Decentralized Control Synthesis for Air Traffic Management in Urban Air Mobility

Abstract

Urban air mobility (UAM) refers to air transportation services within an urban area, often in an on-demand fashion. We study air traffic management (ATM) for vehicles in a UAM fleet, while guaranteeing system safety requirements such as traffic separation. Existing ATM methods for unmanned aerial systems, such as UAS traffic management, utilize alternative approaches which do not provide strict safety guarantees. No established infrastructure exists for providing ATM at scale for UAM. We provide a decentralized, hierarchical approach for UAM ATM that allows for scalability to high traffic densities as well as providing theoretical guarantees of correctness with respect to user-provided safety specifications. Our main contributions are two-fold.
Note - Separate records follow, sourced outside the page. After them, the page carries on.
(** Writes to pages that the address space does not use. *)
Lemma uspace_frame s s' d T l l' i c R P :
  uspace s d T l i c R -> memstep s s' -> changes P (k_mem s) (k_mem s') -> kmem_ok s' l' -> (forall p, p ∈ l' -> p ∈ l \/ p ∈ P) ->
  (forall p, p ∈ P -> page_ok (k_end s) p /\ (p <> d) /\ (p ∉ T) /\ (forall va, is_uva va -> R (va / PGSIZE) = true -> upage (k_mem s) d va <> p)) ->
  uspace s' d T l' i c R /\ (forall va, is_va va -> ent (k_mem s') d va = ent (k_mem s) d va) /\
  (forall va, is_uva va -> R (va / PGSIZE) = true -> ubyte (k_mem s') d va = ubyte (k_mem s) d va).
Proof.
  intros [[V1 V2 V3 V4] U2 U3 U4 U5] Hms Hch Hk Hl HP.
  assert (Hpg : forall q x, page_ok (k_end s) q -> (forall p, p ∈ P -> q <> p) -> in_page q x -> k_mem s' x = k_mem s x).
  { intros q x Hq Hne Hx. apply Hch. intros p Hp Hpx. apply (Hne p Hp). destruct (HP p Hp) as [Hok _]. by eapply page_apart. }
  destruct (ent_frame _ (k_mem s) (k_mem s') d T V3) as [S1 S2].
  { intros x. apply Hpg; [apply V3|]. intros p Hp ->. by destruct (HP p Hp) as (_ & ? & _). }
  { intros t x Ht. apply Hpg; [by apply V3|]. intros p Hp ->. by destruct (HP p Hp) as (_ & _ & ? & _). }
  assert (He : forall va, is_va va -> ent (k_mem s') d va = ent (k_mem s) d va) by (intros va Hva; by apply S2).
  split; [|split; [done|]].
  - constructor.
    + constructor; [by eapply memstep_lock|done|by rewrite (memstep_end _ _ Hms)|].
      intros p [Hp|Hp]%Hl; [auto|]. destruct (HP p Hp) as (_ & ? & ? & _). done.
    + intros va Hva. rewrite He by (by apply uva_va). auto.
    + intros va Hva HR. unfold upage. rewrite He, (memstep_end _ _ Hms) by (by apply uva_va). destruct (U3 va Hva HR) as (A1 & A2 & A3 & A4).
      split; [done|]. split; [done|]. split; [done|]. intros [?|Hp]%Hl; [done|]. destruct (HP _ Hp) as (_ & _ & _ & H). by destruct (H va Hva HR).
    + intros va va' Hva Hva' HR HR'. unfold upage. rewrite !He by (by apply uva_va). by apply U4.
    + by rewrite (memstep_end _ _ Hms).
  - intros va Hva HR. rewrite !ubyte_page by (rewrite ?He by (by apply uva_va); by rewrite U2). unfold upage. rewrite He by (by apply uva_va).
    apply (Hpg (upage (k_mem s) d va)); [by apply U3| |apply in_page_off]. intros p Hp. destruct (HP p Hp) as (_ & _ & _ & H). by apply H.
Qed.

Lemma range_ent_one q pa f E va : range_ent (PGSIZE * q) (PGSIZE * (q + 0)) pa f E va =
  if va / PGSIZE =? q then u32 (Z.lor (Z.lor pa f) PTE_P) else E va.
Proof.
  unfold range_ent. rewrite Z.add_0_r, div_PGSIZE. destruct (Z.eqb_spec (va / PGSIZE) q) as [->|Hne].
  - rewrite Z.leb_refl. cbn [andb]. do 3 f_equal. lia.
  - destruct (Z.leb_spec q (va / PGSIZE)), (Z.leb_spec (va / PGSIZE) q); cbn [andb]; try done. lia.
Qed.

(** The entry for the page [p] with flags [f]. *)
Lemma upte kend p f : page_ok kend p -> 0 <= f < PGSIZE ->
  u32 (Z.lor (Z.lor (V2P p) f) PTE_P) = V2P p + Z.lor f PTE_P /\ present (V2P p + Z.lor f PTE_P) = true /\
  P2V (PTE_ADDR (V2P p + Z.lor f PTE_P)) = p /\ PTE_FLAGS (V2P p + Z.lor f PTE_P) = Z.lor f PTE_P.
Proof.
  intros Hp Hf. destruct (V2P_page kend p Hp) as (H1 & H2 & H3). destruct (pte_value kend p f Hp Hf) as (f' & E & -> & H4 & H5).
  pose proof (page_add _ _ H1 H2 H4). rewrite <- E. split; [|split; [|split]].
  - rewrite E. apply u32_small. lia.
  - rewrite <- (u32_small (Z.lor _ _)) by lia. apply present_u32.
  - rewrite E, pte_addr by (done || lia). done.
  - rewrite E. by apply pte_flags.
Qed.

(** Map a page [p] of memory that nothing else uses at page [q]. *)
Lemma map_upage s d T p l i c R q f :
  uspace s d T l i c R -> page_ok (k_end s) p -> p <> d -> p ∉ T -> p ∉ l ->
  (forall va, is_uva va -> R (va / PGSIZE) = true -> upage (k_mem s) d va <> p) ->
  0 <= q < 524288 -> R q = false -> 0 <= f < PGSIZE -> present (pde (k_mem s) d (PGSIZE * q)) = true \/ l <> [] ->
  exists l1 l' s', mappages d (PGSIZE * q) PGSIZE (V2P p) f s = Ret 0 s' /\
    uspace s' d (list_to_set l1 ∪ T) l' i c (fun k => (k =? q) || R k) /\ memstep s s' /\ l = l1 ++ l' /\ (length l1 <= 1)%nat /\
    changes ({[d]} ∪ T ∪ list_to_set l1) (k_mem s) (k_mem s') /\
    (forall va, is_va va -> ent (k_mem s') d va = if va / PGSIZE =? q then V2P p + Z.lor f PTE_P else ent (k_mem s) d va).
Proof.
  intros [U1 U2 U3 U4 U5] Hp Hpd HpT Hpl Hpu Hq HR Hf Hne. destruct (V2P_page _ p Hp) as (P1 & P2 & P3).
  destruct (upte _ p f Hp Hf) as (Q1 & Q2 & Q3 & _).
  destruct (mappages_ok d f i c 0 s T l q (V2P p) PGSIZE) as (l1 & l' & s' & R1 & [M1 M2 M3 M4 M5 _] & R3);
    [done|lia|done|lia|lia|lia|done| | |].
  { intros va Hva Hr. assert (va / PGSIZE = q) as Eq by lia. rewrite U2; [by rewrite Eq|]. pose proof (page_bounds va).
    rewrite Eq in *. unfold is_uva, KERNBASE, PGSIZE in *. lia. }
  { unfold tables. rewrite Z.add_0_r. destruct Hne as [-> |Hne]; [cbn; lia|]. destruct l; [done|]. cbn [length]. unfold b2z. destruct (negb _); lia. }
  assert (He : forall va, is_va va -> ent (k_mem s') d va = if va / PGSIZE =? q then V2P p + Z.lor f PTE_P else ent (k_mem s) d va).
  { intros va Hva. by rewrite M5, range_ent_one, Q1 by done. }
  exists l1, l', s'. split; [done|]. split; [|split; [done|split; [done|split; [|split; [done|done]]]]].
  - constructor.
    + done.
    + intros va Hva. rewrite He by (by apply uva_va). destruct (va / PGSIZE =? q); [done|]. by apply U2.
    + intros va Hva. unfold upage. rewrite He, (memstep_end _ _ M2) by (by apply uva_va). destruct (va / PGSIZE =? q); cbn [orb].
      * intros _. rewrite Q3. rewrite M3 in Hpl. set_solver.
      * intros HRa. destruct (U3 va Hva HRa) as (A1 & A2 & A3 & A4). rewrite M3 in A4. set_solver.
    + intros va va' Hva Hva'. unfold upage. rewrite !He by (by apply uva_va).
      destruct (Z.eqb_spec (va / PGSIZE) q), (Z.eqb_spec (va' / PGSIZE) q); cbn [orb]; rewrite ?Q3; [congruence| | |by apply U4].
      * intros _ HRa E. symmetry in E. by destruct (Hpu va' Hva' HRa).
      * intros HRa _ E. by destruct (Hpu va Hva HRa).
    + by rewrite (memstep_end _ _ M2).
  - unfold tables, b2z in R3. rewrite Z.add_0_r in R3. destruct (negb _); lia.
Qed.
First, we propose a novel UAM ATM architecture that divides the control authority between vertihubs that are each in charge of all UAM vehicles in their local airspace. Each vertihub also contains a number of vertiports that are in charge of UAM vehicle takeoffs and landings. The resulting architecture is decentralized and hierarchical, which not only enables scalability, but also robustness in the event of any individual vertihub or vertiport no longer being operational. Second, we provide a contract-based correct-by-construction reactive synthesis approach that provably guarantees safety properties with respect to user-provided specifications in linear temporal logic. We demonstrate the approach on large-volume UAM air traffic data.